(* ===== verification/Pbuf.v ===== *)
(** * lwip/core/pbuf.c: packet buffers, as far as the tunnel uses them

    A chain of pbufs is the list of the payloads of its links; [len] of a link is the
    length of its payload and [tot_len] of the chain the sum, the invariant lwIP keeps.
    Modelled are the copy out of a chain and the copy into one. *)
From S2P Require Import Prelude.

Abbreviation pbuf := (list (list Z)).

Definition tot_len (p : pbuf) : Z := zlen (concat p).

(** The bytes written to [dataptr]; the code returns their number. *)
Fixpoint pbuf_copy_partial (p : pbuf) (len offset : Z) : list Z :=
  match p with
  | [] => []
  | link :: next =>
    if len =? 0 then []
    else if negb (offset =? 0) && (zlen link <=? offset)
    then pbuf_copy_partial next len (u16 (offset - zlen link))
    else
      let n := u16 (zlen link - offset) in
      let n := if len <? n then len else n in
      ztake n (zdrop offset link) ++ pbuf_copy_partial next (u16 (len - n)) 0
  end.

(** Filling the links one after the other; [Fault] is the failed assertion. *)
Fixpoint pbuf_take_loop (p : pbuf) (data : list Z) : res pbuf :=
  match data, p with
  | [], _ => Ok p
  | _, [] => Fault
  | _, link :: next =>
    let n := if zlen link <? zlen data then zlen link else zlen data in
    next ← pbuf_take_loop next (zdrop n data);
    mret (blit 0 (ztake n data) link :: next)
  end.

(** [Err] is [ERR_MEM]. *)
Definition pbuf_take (p : pbuf) (data : list Z) : res pbuf :=
  if tot_len p <? zlen data then Err else pbuf_take_loop p data.

(** ** What the copies do *)

Lemma tot_len_cons link p : tot_len (link :: p) = zlen link + tot_len p.
Proof. unfold tot_len. cbn [concat]. by rewrite zlen_app. Qed.

Lemma ztake_all {A} (l : list A) n : zlen l <= n → ztake n l = l.
Proof. intros Hn. apply take_ge. unfold zlen in Hn. lia. Qed.

Lemma ztake_app_le {A} n (l k : list A) : 0 <= n <= zlen l → ztake n (l ++ k) = ztake n l.
Proof. intros Hn. unfold ztake, zlen in *. by rewrite take_app_le by lia. Qed.

Lemma ztake_app_ge {A} n (l k : list A) : zlen l <= n → ztake n (l ++ k) = l ++ ztake (n - zlen l) k.
Proof.
  intros Hn. unfold ztake, zlen in *. rewrite take_app_ge by lia. repeat f_equal. lia.
Qed.

Lemma zlen_ztake {A} n (l : list A) : 0 <= n <= zlen l → zlen (ztake n l) = n.
Proof. unfold ztake, zlen. rewrite length_take. lia. Qed.

(** From any offset, as many of the chain's bytes as there are, up to [len]. *)
Lemma pbuf_copy_partial_spec p len offset : tot_len p < 65536 → 0 <= len < 65536 → 0 <= offset < 65536 →
  pbuf_copy_partial p len offset = ztake len (zdrop offset (concat p)).
Proof.
  revert len offset. induction p as [|link p IH]; intros len offset Ht Hl Ho.
  { cbn. unfold ztake, zdrop. by rewrite drop_nil, take_nil. }
  rewrite tot_len_cons in Ht. pose proof (zlen_nonneg link). pose proof (zlen_nonneg (concat p)).
  unfold tot_len in *. cbn [pbuf_copy_partial concat].
  destruct (Z.eqb_spec len 0) as [->|Hl0]; [done|].
  destruct (Z.leb_spec (zlen link) offset) as [Hle|Hlt].
  - destruct (Z.eqb_spec offset 0) as [->|Ho0]; cbn [negb andb].
    + assert (zlen link = 0) as E by lia. rewrite (nil_length_inv link) by (unfold zlen in E; lia).
      change (zlen (@nil Z)) with 0. rewrite Z.sub_0_r. change (u16 0) with 0.
      rewrite (proj2 (Z.ltb_ge len 0)) by lia. rewrite Z.sub_0_r, u16_small by (unfold is_u; lia).
      rewrite IH by lia. done.
    + rewrite u16_small, IH by (unfold is_u; lia). unfold zdrop, zlen in *.
      rewrite drop_app_ge by lia. repeat f_equal. lia.
  - rewrite andb_false_r. rewrite (u16_small (zlen link - offset)) by (unfold is_u; lia).
    assert (zdrop offset (link ++ concat p) = zdrop offset link ++ concat p) as ->.
    { unfold zdrop, zlen in *. by rewrite drop_app_le by lia. }
    assert (zlen (zdrop offset link) = zlen link - offset) as Hz by (apply zlen_zdrop; lia).
    destruct (Z.ltb_spec len (zlen link - offset)) as [Hs|Hs].
    + rewrite Z.sub_diag. change (u16 0) with 0. rewrite IH by lia.
      change (ztake 0 (zdrop 0 (concat p))) with (@nil Z). rewrite app_nil_r. symmetry. apply ztake_app_le. lia.
    + rewrite u16_small, IH by (unfold is_u; lia). rewrite ztake_app_ge by lia.
      rewrite Hz. f_equal. by apply ztake_all; lia.
Qed.

Lemma pbuf_take_loop_spec p data : zlen data <= tot_len p →
  ∃ p', pbuf_take_loop p data = Ok p' ∧ concat p' = data ++ zdrop (zlen data) (concat p) ∧
    zlen <$> p' = zlen <$> p.
Proof.
  revert data. induction p as [|link p IH]; intros data Hd.
  { unfold tot_len in Hd. change (zlen (concat [])) with 0 in Hd. destruct data; [by exists []|].
    rewrite zlen_cons in Hd. pose proof (zlen_nonneg data). lia. }
  destruct data as [|x data]; [by exists (link :: p)|]. cbn [pbuf_take_loop].
  set (d := x :: data) in *. rewrite tot_len_cons in Hd.
  set (n := if zlen link <? zlen d then zlen link else zlen d).
  pose proof (zlen_nonneg link). pose proof (zlen_nonneg d). assert (0 <= tot_len p) by apply zlen_nonneg.
  assert (n = Z.min (zlen link) (zlen d)) as Hn by (unfold n; case_match; lia).
  rewrite Hn. clear n Hn. set (n := Z.min _ _).
  destruct (IH (zdrop n d)) as (p' & -> & Hc & Hz); [rewrite zlen_zdrop by lia; unfold n; lia|].
  cbn [mbind res_bind]. eexists. split; [reflexivity|]. cbn [concat]. rewrite !fmap_cons, Hc, Hz. split.
  - rewrite zlen_zdrop by lia. destruct (Z.leb_spec (zlen link) (zlen d)).
    + replace n with (zlen link) by (unfold n; lia).
      assert (blit 0 (ztake (zlen link) d) link = ztake (zlen link) d) as ->.
      { unfold blit, ztake, zlen in *. cbn [take]. rewrite length_take, drop_ge by lia. by rewrite app_nil_r. }
      rewrite app_assoc. unfold ztake, zdrop at 1. rewrite take_drop. f_equal.
      unfold zdrop, zlen in *. rewrite drop_app_ge by lia. repeat f_equal. lia.
    + replace n with (zlen d) by (unfold n; lia). rewrite ztake_all by lia.
      assert (zdrop (zlen d) d = []) as -> by (apply drop_ge; unfold zlen; lia).
      rewrite Z.sub_diag. unfold blit, zdrop, zlen in *. cbn [take app Nat.add].
      rewrite drop_app_le, Nat2Z.id by lia. change (Z.to_nat 0) with 0%nat.
      rewrite take_0, drop_0. cbn [app]. by rewrite <- app_assoc.
  - assert (zlen (ztake n d) = n) as Hl by (apply zlen_ztake; lia). f_equal. unfold zlen in *.
    rewrite length_blit; [done|]. lia.
Qed.

(** A chain that is exactly as long as the data holds it after the copy. *)
Lemma pbuf_take_exact p data : tot_len p = zlen data →
  ∃ p', pbuf_take p data = Ok p' ∧ concat p' = data.
Proof.
  intros Ht. unfold pbuf_take. rewrite Ht, Z.ltb_irrefl.
  destruct (pbuf_take_loop_spec p data) as (p' & -> & Hc & _); [lia|]. exists p'. split; [done|].
  rewrite Hc, <- Ht. unfold zdrop, tot_len. rewrite drop_ge by (unfold zlen; lia). apply app_nil_r.
Qed.

(** The whole chain, flattened. *)
Lemma pbuf_copy_all p : tot_len p < 65536 → pbuf_copy_partial p (tot_len p) 0 = concat p.
Proof.
  intros Ht. pose proof (zlen_nonneg (concat p)). rewrite pbuf_copy_partial_spec by (unfold tot_len in *; lia).
  by apply ztake_all.
Qed.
━━━━━━━━
Task requirements: In the material above, find every line with the word "after" and show it.

Answer box:
(** Filling the links one after the other; [Fault] is the failed assertion. *)
(** A chain that is exactly as long as the data holds it after the copy. *)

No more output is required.